Lnc-Ang362 is a pro-fibrotic long non-coding RNA promoting cardiac fibrosis after myocardial infarction by suppressing Smad7

Background: Cardiac fibrosis following myocardial infarction (MI) leads to cardiac remodeling and dysfunction. Dysregulation of Smad7 which negatively regulates the profibrotic transforming growth factor-beta 1 (TGF-beta 1)/Smad signaling promotes cardiac fibrosis. However, the molecular mechanisms underlying TGF-beta 1/Smad7 dysregulation remain elusive. Long non-coding RNAs (lncRNAs) are recently emerging as important regulators of cardiac diseases. Here, we report lnc-Ang362 is a novel lncRNA mediating MI-induced fibrosis through TGF-beta 1/Smad7 signaling pathway. Methods and results: The MI model was established by artificial coronary artery occlusion in rats.

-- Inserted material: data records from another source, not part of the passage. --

(* ===== verification/SdInit.v ===== *)
(** * SdInit: the start of an SD card

    [mmc_init] on a host without capabilities of its own, such as the board's, with a card that follows the SD
    specification ([SdCard] of SdCard.v): the identification, the choice of the bus and the description of the device. *)

From stdpp Require Import base list option.
From Stdlib Require Import ZifyBool.
From S2P Require Import Prelude Cmem Part MmcTypes Mmc SdCard.
Import MmcTypes Mmc SdCard.

Module SdInit.

(** One step of a proof about the core: [wp] of a bind, of an access to the device or of a delay. *)
Ltac wstep :=
  match goal with
  | |- wp (_ ≫= _) _ _ => apply mwp_bind
  | |- wp (mret _) _ _ => apply mwp_ret
  | H : st _ _ _ _ ?w |- wp (dev _) _ ?w => apply (wp_dev_st _ H)
  | H : st _ _ _ _ ?w |- wp (get _ _) _ ?w => apply (wp_field_st _ _ H)
  | H : st _ _ _ _ ?w |- wp (set _ _ _) _ ?w => apply (wp_set_st _ _ _ H); clear H; let w' := fresh "w" in intros w' H _
  | H : st _ _ _ _ ?w |- wp (update _ _) _ ?w => apply (wp_update_st _ _ H); clear H; let w' := fresh "w" in intros w' H _
  | H : st _ _ _ _ ?w |- wp (m_udelay _) _ ?w => apply (wp_udelay_st _ _ H); clear H; let w' := fresh "w" in intros w' H _
  | H : st _ _ _ _ ?w |- wp (m_get_timer _) _ ?w => apply (wp_timer_st _ _ H); clear H; let w' := fresh "w" in let t := fresh "t" in intros t w' H _
  end; cbn beta iota zeta.

(** After a call that returned 0. *)
Ltac go_on := unfold try_; try change (0 =? 0) with true; cbn [negb andb]; cbn beta iota zeta.

(** The first word of the response [r]. *)
Ltac first_word r := match goal with |- context [resp ?x 0] => change (resp x 0) with (nth 0 r 0) end.

(** A command that the card answers by the law [E]. *)
Ltac command E :=
  match goal with H : st _ _ _ _ ?w |- wp (mmc_send_cmd _ _ None) _ ?w =>
    eapply (wp_cmd_st _ _ H); [done|small|done| |exact E|]; [..|clear H; let w' := fresh "w" in intros w' H _; cbn beta iota zeta; go_on ]
  end.

(** A buffer that is not watched. *)
Ltac free_buffer :=
  first [apply free_no_watch | match goal with F : free _ _ |- free _ _ => apply (free_sub _ _ _ _ F); cbn [buf blocks blocksize]; lia end].

(** A command whose data the law [Es] tells. *)
Ltac transfer E Es :=
  match goal with H : st _ _ _ _ ?w |- wp (mmc_send_cmd _ _ (Some _)) _ ?w =>
    eapply (wp_read_st _ _ _ H); [small|done|done|done|small| |exact E|exact Es| |free_buffer|]; [..|clear H; let w' := fresh "w" in let Hm := fresh "Hm" in intros w' H Hm; cbn beta iota zeta; go_on]
  end.

Section Init.
Context {PF : Platform} {HO : MmcHost} {CA : Card} {WO : Works} {WA : Watch} (sd : sd_info) {SC : SdCard sd}.
Context (malloc : Z -> bool) (part_init : nat -> M unit) (stack : Z).

(** The host: no capabilities, a voltage around 3.3 V. *)
Record host_ok (g : mmc_config) : Prop := {
  hc_ok : cfg_ok g;
  hc_caps : cfg_host_caps g = 0;
  hc_volt : 0 <= cfg_voltages g < 2 ^ 32 /\ Z.land (cfg_voltages g) 0xff8000 <> 0;
  hc_freq : 0 <= f_min g < 2 ^ 32 /\ 0 <= f_max g < 2 ^ 32;
  hc_max : 0 < b_max g < 128
}.

Definition clock_ok (d : mmc) : Prop := 0 <= val d clock < 2 ^ 32.

Lemma frame_set l d d' f v : existsb (field_beq f) l = true -> frame l d d' -> frame l d (set_val d' f v).
Proof.
  intros Hf [V C]. split; [|done]. intros g Hg. cbn. destruct (field_beq f g) eqn:E; [|by apply V].
  apply internal_field_dec_bl in E as ->. congruence.
Qed.

Lemma frame_same l d d' d'' : frame l d d' -> val d'' = val d' -> cfg d'' = cfg d' -> frame l d d''.
Proof. intros [V C] Ev Ec. split; [|congruence]. intros g Hg. rewrite Ev. by apply V. Qed.

Lemma frame_gp l d d' x : frame l d d' -> frame l d (set_gp d' x).
Proof. intros F. by apply (frame_same l d d'). Qed.

(** Assignments to members of the list. *)
Ltac framed := repeat (apply frame_set; [reflexivity|]); apply frame_refl.

(** ** The bus *)

Lemma wp_set_bus_width l p d c w width Q : st l p d c w -> clock_ok d -> cfg_ok (cfg d) ->
  (forall d' w', st l p d' c w' -> frame [bus_width; clock] d d' -> clock_ok d' -> Q 0 w') -> wp (mmc_set_bus_width p width) Q w.
Proof.
  intros H Hc Hg HQ. unfold mmc_set_bus_width. do 2 wstep. apply (wp_ios_st _ H); [done|done|]. intros d' w' H' Hf Hc'. apply (HQ d' w' H'); [|done].
  eapply (frame_trans [bus_width] [clock]); [|exact Hf]. framed.
Qed.

Lemma wp_set_clock l p d c w clk disable Q : st l p d c w -> 0 <= clk < 2 ^ 32 -> host_ok (cfg d) ->
  (forall d' w', st l p d' c w' -> frame [clock; clk_disable; clock] d d' -> clock_ok d' -> Q 0 w') -> wp (mmc_set_clock p clk disable) Q w.
Proof.
  intros H Hc [Hg _ _ [Hmin Hmax] _] HQ. unfold mmc_set_clock. do 2 wstep. do 4 wstep. apply (wp_ios_st _ H).
  - cbn. destruct disable; [lia|]. case_bools; lia.
  - done.
  - intros d' w' H' Hf Hc'. apply (HQ d' w' H'); [|done].
    eapply (frame_trans [clock; clk_disable] [clock]); [|exact Hf]. framed.
Qed.

Lemma wp_select_mode l p d c w mode Q : st l p d c w -> 0 <= val d legacy_speed < 2 ^ 32 ->
  (forall d' w', st l p d' c w' -> frame [selected_mode; tran_speed; ddr_mode] d d' -> val d' ddr_mode = Z.b2z (mmc_is_mode_ddr mode) ->
     0 <= val d' tran_speed < 2 ^ 32 -> Q 0 w') -> wp (mmc_select_mode p mode) Q w.
Proof.
  intros H Hl HQ. unfold mmc_select_mode. do 8 wstep. wstep. eapply (HQ _ _ H); [|done|].
  - framed.
  - cbn. unfold mmc_mode2freq. cbn. destruct (mode =? MMC_LEGACY); [done|]. destruct (MMC_MODES_END <=? mode); [done|].
    generalize (Z.to_nat mode). intros n. do 12 (destruct n as [|n]; [cbn; lia|]). destruct n; cbn; lia.
Qed.

(** ** Identification *)

Lemma wp_go_idle l p d c w Q : st l p d c w -> plugged c ->
  (forall n c' w', st l p d c' w' -> in_phase (Idle n) c' -> (n <= 1000)%nat -> Q 0 w') -> wp (mmc_go_idle p) Q w.
Proof.
  intros H Hpl HQ. unfold mmc_go_idle. do 2 wstep. wstep. destruct (sd_reset c Hpl) as (r & c1 & n & E & Hn & Hc). command E; [small|].
  do 3 wstep. by apply (HQ n c1).
Qed.

Lemma wp_send_if_cond l p d c w n Q : st l p d c w -> in_phase (Idle n) c -> host_ok (cfg d) ->
  (forall c' w', st l p (set_val d version SD_VERSION_2) c' w' -> in_phase (Idle n) c' -> Q 0 w') -> wp (mmc_send_if_cond p) Q w.
Proof.
  intros H Hc Hg HQ. unfold mmc_send_if_cond. do 2 wstep. rewrite (proj2 (Z.eqb_neq _ _) (proj2 (hc_volt _ Hg))).
  wstep. destruct (sd_if_cond n c Hc) as (r & c1 & E & Hc1 & Hr). command E; [small|].
  first_word r.
  rewrite Hr. change (negb (170 =? 170)) with false. cbn iota. do 3 wstep. by apply (HQ c1).
Qed.

Lemma op_cond_arg v : 0 <= v < 2 ^ 32 -> Z.land v 0xff8000 <> 0 ->
  0 <= Z.lor (Z.land v 0xff8000) OCR_HCS < 2 ^ 32 /\ Z.land (Z.lor (Z.land v 0xff8000) OCR_HCS) OCR_HCS <> 0 /\
  Z.land (Z.lor (Z.land v 0xff8000) OCR_HCS) 0xff8000 <> 0.
Proof.
  intros Hv Hne. split_and!.
  - apply (lor_range 32); [lia|apply (land_range 32); [lia|exact Hv]|done].
  - apply (lor_range 32); [lia|apply (land_range 32); [lia|exact Hv]|done].
  - rewrite Z.land_lor_distr_l. intros E. apply Z.lor_eq_0_iff in E as [_ E]. discriminate E.
  - rewrite Z.land_lor_distr_l. intros E. apply Z.lor_eq_0_iff in E as [E _]. by rewrite <- Z.land_assoc in E.
Qed.

Lemma wp_op_cond_loop l p d : host_ok (cfg d) -> val d version = SD_VERSION_2 -> forall k n c w Q, (n <= k)%nat -> st l p d c w -> in_phase (Idle n) c ->
  (forall r c' w', st l p d c' w' -> in_phase Ready c' -> (Z.land r OCR_HCS =? OCR_HCS) = sd_hc sd -> Q (inr r) w') -> wp (op_cond_loop p false k) Q w.
Proof.
  intros Hg Hv. induction k as [|k IH]; intros n c w Q Hn H Hc HQ; cbn [op_cond_loop].
  all: wstep; destruct (sd_app_idle n c Hc) as (r1 & c1 & E1 & Hc1); command E1; [small|]; do 2 wstep; rewrite Hv, Z.eqb_refl; cbn zeta.
  all: destruct (op_cond_arg (cfg_voltages (cfg d)) (proj1 (hc_volt _ Hg)) (proj2 (hc_volt _ Hg))) as (Ha1 & Ha2 & Ha3).
  all: wstep; destruct (sd_op_cond n c1 _ Hc1 Ha1 Ha2 Ha3) as (r & c2 & E & Hr); command E; [exact Ha1|].
  all: first_word r.
  all: destruct Hr as [(Hb & Hh & Hc2)|(Hb & n' & -> & Hc2)].
  - rewrite (proj2 (Z.eqb_neq _ _) Hb). cbn [negb]. wstep. by apply (HQ _ c2).
  - lia.
  - rewrite (proj2 (Z.eqb_neq _ _) Hb). cbn [negb]. wstep. by apply (HQ _ c2).
  - rewrite Hb. cbn [Z.eqb negb]. do 2 wstep. apply (IH n' c2); [lia|done|done|done].
Qed.

Lemma wp_sd_send_op_cond l p d c w n Q : host_ok (cfg d) -> val d version = SD_VERSION_2 -> (n <= 1000)%nat -> st l p d c w -> in_phase (Idle n) c ->
  (forall d' c' w', st l p d' c' w' -> in_phase Ready c' -> frame [ocr; high_capacity; rca] d d' -> val d' high_capacity = Z.b2z (sd_hc sd) -> Q 0 w') ->
  wp (sd_send_op_cond p false) Q w.
Proof.
  intros Hg Hv Hn H Hc HQ. unfold sd_send_op_cond. wstep. apply (wp_op_cond_loop l p d Hg Hv _ n c w _ Hn H Hc). clear H Hc. intros r c1 w1 H Hc Hr.
  cbn beta iota. do 2 wstep. rewrite Hv, Z.eqb_refl. cbn [negb]. do 9 wstep. apply (HQ _ c1 _ H); [done| |].
  - framed.
  - cbn. by rewrite Hr.
Qed.

(** Before the start: nothing was set up yet. *)
Record untouched (d : mmc) : Prop := {
  u_init : val d has_init = 0;
  u_progress : val d init_in_progress = 0;
  u_pending : val d op_cond_pending = 0;
  u_dsr : val d dsr = 0xffffffff;
  u_type : val d bd_if_type = IF_TYPE_MMC;
  u_speed : 0 <= val d legacy_speed < 2 ^ 32;
  u_clock : clock_ok d;
  u_host : host_ok (cfg d)
}.

(** The members that [mmc_get_op_cond] writes. *)
Definition op_cond_fields : list field :=
  [quirks; clock; clk_disable; ddr_mode; selected_mode; tran_speed; bus_width; bd_hwpart; version; ocr; high_capacity; rca].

Microarray analysis identified 215 lncRNAs (fold change > 2.0, P < 0.05) differentially expressed between MI hearts and the sham group 4 weeks after MI. Lnc-Ang362 had the highest fold upregulation and the change was validated by reverse transcription polymerase chain reaction. Also, MI caused a marked increase in TGF-beta 1 and collagen I/III expression, but significantly downregulated Smad7 expression. Adult rat cardiac fibroblasts (RCFs) treated with TGF-beta 1 showed increased lnc-Ang362 expression and decreased Smad7 expression. Moreover, overexpression and knockdown of lnc-Ang362 by small interfering RNAs reduced and increased Smad7 expression, respectively. Importantly, this result was negatively correlated with the expression of collagen I/III in RCFs. Furthermore, the luciferase reporter assays confirmed that Smad7 was a validated lnc-Ang362 target. Further silencing Smad7 attenuated the effects of lnc-Ang362 knockdown on decreasing collagen I/III expression in RCFs. Conclusions: These results suggested lnc-Ang362 promoted cardiac fibrosis after MI via directly suppressing Smad7, which may decrease the inhibitory feedback regulation of TGF-Chi 1/Smad signaling pathway. Thus, lnc-Ang362 may be a novel profibrotic lncRNA in the regulation of cardiac fibrosis post MI.